And do you know what helps most? I will give you a hint… It is not criticism and judgement, both of which I have seen in abundance over the last few weeks. It is your compassion. It is your love. It is your understanding. It is your offers of help and your willingness to learn about us. It is your gentleness. Your kindness.

I want to share that with all of the traumas I have experienced in my life the memories that I carry with me vary from each event. Almost none of them do I remember in vivid detail. Most are missing huge pieces, especially locations and time. I couldn’t pinpoint the age I was or the even the year that they happened for most. The one thing that I remember about each and every trauma my brain has allowed me to remember are the feelings associated with them. The fear, the terror, the hopelessness, the anger. These are seared into my brain and they are what flood my senses when a song or a smell or a word or a voice or a memory triggers them and makes me re-live them.

So I ask you this… Do not dismiss somebody’s experience, their pain, their truth because you cannot understand. Because their memories of an event do not check off the neat little boxes of what you think they should remember. Because their reaction to the event is not how you think you would have handled it. I guarantee you they have done the very best they could do in an impossibly unfair and shitty situation. The kind of situation that I pray you never have to go through. That nobody should ever go through. Their brain has dealt with this situation the best way that it could to try to protect them. And your judgement is not necessary or helpful.
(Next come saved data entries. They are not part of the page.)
Lemma run_keeps_settlement_price (os : list operation) b :
  has_settlement b = true →
  settlement_price (run_ops os b) = settlement_price b.
Proof.
  revert b. induction os as [|o os IH]; intros b Hset; [done |].
  cbn [run foldl].
  pose proof (apply_keeps_settlement_price o b Hset) as Hstep.
  rewrite <- Hstep. apply IH.
  unfold has_settlement in *. by rewrite Hstep.
Qed.

(** C2. Once an asset has settled, [publish_feed] and
    [update_median_feeds] are rejected with [AlreadySettled]; feed
    operations leave [settlement_price] and [settlement_fund] as they are
    (in any state); and after any sequence of operations the asset is
    still settled, at the same price. *)
Theorem global_settlement_is_final b :
  has_settlement b = true →
  (∀ publisher p now, publish_feed publisher p now b = Err AlreadySettled)
  ∧ (∀ authorized now, update_median_feeds authorized now b = Err AlreadySettled)
  ∧ (∀ b0 o, is_feed_operation o = true →
             settlement_price (apply_op o b0) = settlement_price b0
             ∧ settlement_fund (apply_op o b0) = settlement_fund b0)
  ∧ (∀ os, has_settlement (run_ops os b) = true
           ∧ settlement_price (run_ops os b) = settlement_price b).
Proof.
  intros Hset. repeat split.
  - intros. unfold publish_feed. by rewrite Hset.
  - intros. unfold update_median_feeds. by rewrite Hset.
  - by apply feed_operation_keeps_settlement.
  - by apply feed_operation_keeps_settlement.
  - unfold has_settlement in *. by rewrite run_keeps_settlement_price.
  - by apply run_keeps_settlement_price.
Qed.
End Settlement.

Lemma global_settlement_is_final_witness :
  has_settlement settled_data = true
  ∧ publish_feed 1%N (sample_feed 5) 1000 settled_data = Err AlreadySettled
  ∧ update_median_feeds publishers 1000 settled_data = Err AlreadySettled
  ∧ has_settlement
      (run sample_disable_force_settle sample_global_settle 10000
         [PublishFeed 1%N (sample_feed 5) 1000; ForceSettle bitusd 1000000 10;
          GlobalSettle bitusd 0 0; ResetVolume; Recompute publishers 1000]
         settled_data) = true.
Proof.
  assert (Hset : has_settlement settled_data = true) by reflexivity.
  destruct (global_settlement_is_final sample_disable_force_settle
              sample_global_settle 10000 settled_data Hset)
    as (Hpublish & Hrecompute & _ & Hrun).
  split; [exact Hset |]. split; [apply Hpublish |]. split; [apply Hrecompute |].
  apply Hrun.
Defined.

(** ** The settlement-volume throttle *)

(** The throttle on its own, for every bitasset object: a request above
    the cap is refused, and a request within the cap is taken whole. *)
Lemma consume_settlement_volume_spec {price : Type} {HP : Price price}
    (hundred_percent : Z) (b : asset_bitasset_data_object price)
    (supply amt : share_type) :
  (max_force_settlement_volume hundred_percent b supply < force_settled_volume b + amt →
   consume_settlement_volume hundred_percent supply amt b = Err ExceedsSettlementBudget)
  ∧ (force_settled_volume b + amt ≤ max_force_settlement_volume hundred_percent b supply →
     consume_settlement_volume hundred_percent supply amt b
     = Ok (set_force_settled_volume b (force_settled_volume b + amt))).
Proof.
  unfold consume_settlement_volume. split.
  - intros Hover. apply Z.ltb_lt in Hover. by rewrite Hover.
  - intros Hfits. apply Z.ltb_ge in Hfits. by rewrite Hfits.
Qed.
I encourage all of you to be gentle with each other. You have no idea what each person you are interacting with is dealing with. What they have carried with them for a lifetime. What they may be hiding or masking. What kind of pain may be present under the surface at all times. The enormous amount of work they have put in to make it to this point. The setbacks that they may be encountering. The constant fear that they may be living with. Think about your words, your actions, your judgements.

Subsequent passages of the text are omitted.